(RECORDS TO USE begins)
(** * Multiple sequence alignments (msa.c): a shallow embedding and its checked properties

    The C functions of msa.c are rendered as Rocq functions over an explicit
    [MSA] record.  C [int] values are integers of [Z]: the functions only add
    and subtract indices bounded by the lengths involved (the largest is
    [alloc_len + 2 * length] in msa_concatenate), so the model is exact as
    long as these stay in the range of [int], outside of which the C code has
    no defined behaviour either.  C strings are lists of characters used as
    buffers: a row of the alignment is the buffer behind [msa->seqs[j]], of
    which the first [msa->length] cells are the row.  Functions that can stop
    the process ([assert], [die], [exit]) return a [result].

    The first part holds the definitions, function by function in the order
    of the source; the second part holds the lemmas and the theorems. *)

From Stdlib Require Import ZArith List Ascii String Lia Bool DecimalString.
From stdpp Require Import base tactics option list list_numbers strings gmap.

Open Scope Z_scope.

(** ** Characters and character buffers *)

Module Chr.

Definition NUL : ascii := Ascii.zero.

Definition code (c : ascii) : Z := Z.of_N (N_of_ascii c).

Definition eqb (a b : ascii) : bool := Ascii.eqb a b.

(** <ctype.h> in the C locale. *)
Definition isupper (c : ascii) : bool := (65 <=? code c) && (code c <=? 90).
Definition islower (c : ascii) : bool := (97 <=? code c) && (code c <=? 122).
Definition isalpha (c : ascii) : bool := isupper c || islower c.
Definition isspace (c : ascii) : bool :=
  (code c =? 32) || ((9 <=? code c) && (code c <=? 13)).
Definition toupper (c : ascii) : ascii :=
  if islower c then ascii_of_N (Z.to_N (code c - 32)) else c.

End Chr.

Notation "a =c? b" := (Chr.eqb a b) (at level 70, no associativity).

(** [s[i]] and [s[i] = c] on a buffer.  A read outside the buffer yields
    NUL and a write outside it is dropped; the well-formedness conditions
    below keep the modelled functions inside their buffers. *)
Definition get {A} (d : A) (s : list A) (i : Z) : A :=
  if i <? 0 then d else default d (s !! Z.to_nat i).

Definition set {A} (s : list A) (i : Z) (x : A) : list A :=
  if i <? 0 then s else <[Z.to_nat i := x]> s.

Abbreviation getc := (get Chr.NUL).

(** [for (i = lo; i < hi; i++) s = body i s]. *)
Definition for_loop {S} (lo hi : Z) (body : Z -> S -> S) (s : S) : S :=
  foldl (fun s i => body i s) s (seqZ lo (hi - lo)).

(** ** Process-terminating failures *)

Inductive result (A : Type) : Type :=
| Ok (a : A)
| Fatal (msg : string).
Arguments Ok {A} a.
Arguments Fatal {A} msg.

Definition bind {A B} (r : result A) (k : A -> result B) : result B :=
  match r with
  | Ok a => k a
  | Fatal msg => Fatal msg
  end.

Notation "'do' x <- r ; k" := (bind r (fun x => k))
  (at level 10, x name, r at level 100, k at level 200).

Definition assert (b : bool) (what : string) : result unit :=
  if b then Ok tt else Fatal what.

(** ** The alignment object *)

(** The sufficient-statistics view is owned by sufficient_stats.c.  Only the
    two fields msa.c reads are modelled; the rest is an opaque payload. *)
Record MSA_SS : Type := {
  tuple_size : Z;
  tuple_idx : option (list Z);
  ss_payload : list (list ascii * Z)
}.

Record MSA : Type := {
  msa_seqs : option (list (list ascii));
  msa_names : list string;
  msa_nseqs : Z;
  msa_length : Z;
  msa_alloc_len : Z;
  msa_categories : option (list Z);
  msa_ncats : Z;
  msa_ss : option MSA_SS;
  msa_idx_offset : Z;
  msa_alphabet : string;
  msa_missing : string;
  msa_inv_alphabet : ascii -> Z;
  msa_is_missing : ascii -> Z
}.

Definition set_seqs (m : MSA) (s : option (list (list ascii))) : MSA :=
  {| msa_seqs := s; msa_names := msa_names m; msa_nseqs := msa_nseqs m;
     msa_length := msa_length m; msa_alloc_len := msa_alloc_len m;
     msa_categories := msa_categories m; msa_ncats := msa_ncats m;
     msa_ss := msa_ss m; msa_idx_offset := msa_idx_offset m;
     msa_alphabet := msa_alphabet m; msa_missing := msa_missing m;
     msa_inv_alphabet := msa_inv_alphabet m;
     msa_is_missing := msa_is_missing m |}.

Definition set_ss (m : MSA) (s : option MSA_SS) : MSA :=
  {| msa_seqs := msa_seqs m; msa_names := msa_names m; msa_nseqs := msa_nseqs m;
     msa_length := msa_length m; msa_alloc_len := msa_alloc_len m;
     msa_categories := msa_categories m; msa_ncats := msa_ncats m;
     msa_ss := s; msa_idx_offset := msa_idx_offset m;
     msa_alphabet := msa_alphabet m; msa_missing := msa_missing m;
     msa_inv_alphabet := msa_inv_alphabet m;
     msa_is_missing := msa_is_missing m |}.

Definition set_length (m : MSA) (n : Z) : MSA :=
  {| msa_seqs := msa_seqs m; msa_names := msa_names m; msa_nseqs := msa_nseqs m;
     msa_length := n; msa_alloc_len := msa_alloc_len m;
     msa_categories := msa_categories m; msa_ncats := msa_ncats m;
     msa_ss := msa_ss m; msa_idx_offset := msa_idx_offset m;
     msa_alphabet := msa_alphabet m; msa_missing := msa_missing m;
     msa_inv_alphabet := msa_inv_alphabet m;
     msa_is_missing := msa_is_missing m |}.

Definition set_categories (m : MSA) (c : option (list Z)) : MSA :=
  {| msa_seqs := msa_seqs m; msa_names := msa_names m; msa_nseqs := msa_nseqs m;
     msa_length := msa_length m; msa_alloc_len := msa_alloc_len m;
     msa_categories := c; msa_ncats := msa_ncats m;
     msa_ss := msa_ss m; msa_idx_offset := msa_idx_offset m;
     msa_alphabet := msa_alphabet m; msa_missing := msa_missing m;
     msa_inv_alphabet := msa_inv_alphabet m;
     msa_is_missing := msa_is_missing m |}.

(** The matrix of an alignment; empty when it has none. *)
Definition rows_of (m : MSA) : list (list ascii) := default [] (msa_seqs m).

(** [msa->seqs[j][i]]. *)
Definition seq_at (rs : list (list ascii)) (j i : Z) : ascii :=
  getc (get [] rs j) i.

(** Representation invariant of an alignment with an explicit matrix:
    [nseqs] row buffers, each holding at least [length] characters. *)
Definition explicit_wf (m : MSA) : bool :=
  match msa_seqs m with
  | Some rs =>
      (msa_nseqs m =? Z.of_nat (List.length rs)) && (0 <=? msa_length m)
      && forallb (fun r => msa_length m <=? Z.of_nat (List.length r)) rs
  | None => false
  end.

(** The collaborator sufficient_stats.c, through the calls msa.c makes.  Each
    operation is typed by what it writes in the alignment it is given. *)
Class SuffStats : Type := {
  ss_to_msa : MSA -> list (list ascii);
  ss_from_msas : MSA -> Z -> bool -> MSA_SS;
  ss_reverse_compl : MSA -> MSA_SS;
  ss_strip_gaps : MSA -> Z -> MSA;
  ss_update_categories : MSA -> MSA_SS;
  ss_reorder_rows : MSA -> list Z -> Z -> MSA_SS;
  ss_get_char_pos : MSA -> Z -> Z -> Z -> ascii
}.

(** Constants of msa.h, which is not among the sources. *)

(** Modelled from the spec: msa.h is missing; the gap symbol of section 3
    ("gap and missing-data symbols"), which PHAST writes as a dash. *)
Definition GAP_CHAR : ascii := "-".

(** Modelled from the spec: msa.h is missing; the two column-removal modes
    of section 4.4 ("all rows gapped" or "any row gapped").  msa_strip_gaps
    treats every positive mode as a row to project on, so both are
    non-positive. *)
Definition STRIP_ALL_GAPS : Z := -2.
Definition STRIP_ANY_GAPS : Z := -1.

(** Modelled from the spec: msa.h is missing; the default alphabet and the
    missing-data symbols, the first of which stands for a synthesized
    row and for the dot of section 4.1. *)
Definition DEFAULT_ALPHABET : string := "ACGT".
Definition DEFAULT_MDATA_CHARS : string := "*N".

(** ** Reverse complement *)

Definition msa_compl_char (c : ascii) : ascii :=
  if c =c? "A" then "T"
  else if c =c? "C" then "G"
  else if c =c? "G" then "C"
  else if c =c? "T" then "A"
  else c.

Definition msa_reverse_compl_seq (seq : list ascii) (length : Z) : list ascii :=
  if length <=? 0 then seq
  else
    let midpt := Z.quot (length - 1) 2 in
    for_loop 0 (midpt + 1)
      (fun i seq =>
         let tmp := msa_compl_char (getc seq i) in
         let seq := set seq i (msa_compl_char (getc seq (length - i - 1))) in
         set seq (length - i - 1) tmp)
      seq.

Section Transforms.
Context {SS : SuffStats}.

(** [void msa_reverse_compl(MSA *msa)]. *)
Definition msa_reverse_compl (msa : MSA) : result MSA :=
  do _ <- match msa_ss msa with
          | None => assert (bool_decide (msa_categories msa = None))
                      "msa->categories == NULL"
          | Some _ => Ok tt
          end;
  let '(msa, tupsize, store_order) :=
    match msa_ss msa with
    | Some ss =>
        if 1 <? tuple_size ss then
          let msa := match msa_seqs msa with
                     | None => set_seqs msa (Some (ss_to_msa msa))
                     | Some _ => msa
                     end in
          (set_ss msa None, tuple_size ss, bool_decide (tuple_idx ss <> None))
        else (msa, -1, false)
    | None => (msa, -1, false)
    end in
  let msa :=
    match msa_seqs msa with
    | Some rs =>
        set_seqs msa
          (Some (for_loop 0 (msa_nseqs msa)
                   (fun i rs =>
                      set rs i (msa_reverse_compl_seq (get [] rs i) (msa_length msa)))
                   rs))
    | None => msa
    end in
  let msa :=
    match msa_ss msa with
    | Some _ => set_ss msa (Some (ss_reverse_compl msa))
    | None => msa
    end in
  let msa :=
    if negb (tupsize =? -1)
    then set_ss msa (Some (ss_from_msas msa tupsize store_order))
    else msa in
  Ok msa.

(** ** Gap stripping and projection *)

(** [for (j = 0; j < nseqs; j++) seqs[j][k] = seqs[j][i]], with the
    categories entry carried along. *)
Definition copy_column (nseqs : Z) (rs : list (list ascii)) (k i : Z)
  : list (list ascii) :=
  for_loop 0 nseqs (fun j rs => set rs j (set (get [] rs j) k (seq_at rs j i))) rs.

Definition copy_category (cats : option (list Z)) (k i : Z) : option (list Z) :=
  match cats with
  | Some c => Some (set c k (get 0 c i))
  | None => None
  end.

(** [void msa_project(MSA *msa, int refseq)]. *)
Definition msa_project (msa : MSA) (refseq : Z) : result MSA :=
  do _ <- assert ((1 <=? refseq) && (refseq <=? msa_nseqs msa))
            "refseq >= 1 && refseq <= msa->nseqs";
  match msa_seqs msa with
  | None => Fatal "msa->seqs is NULL"
  | Some rs =>
      let '(rs, cats, k) :=
        for_loop 0 (msa_length msa)
          (fun i '(rs, cats, k) =>
             if negb (seq_at rs (refseq - 1) i =c? GAP_CHAR) then
               let rs := if k =? i then rs else copy_column (msa_nseqs msa) rs k i in
               (rs, copy_category cats k i, k + 1)
             else (rs, cats, k))
          (rs, msa_categories msa, 0) in
      Ok (set_length (set_categories (set_seqs msa (Some rs)) cats) k)
  end.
(RECORDS TO USE ends)
• [ACTIVITY]:
Verbatim reproduction is required for the line holding "let rs := if" and for every line after it in the records, with no other line included.

• [TASK OUTPUT]:
               let rs := if k =? i then rs else copy_column (msa_nseqs msa) rs k i in
               (rs, copy_category cats k i, k + 1)
             else (rs, cats, k))
          (rs, msa_categories msa, 0) in
      Ok (set_length (set_categories (set_seqs msa (Some rs)) cats) k)
  end.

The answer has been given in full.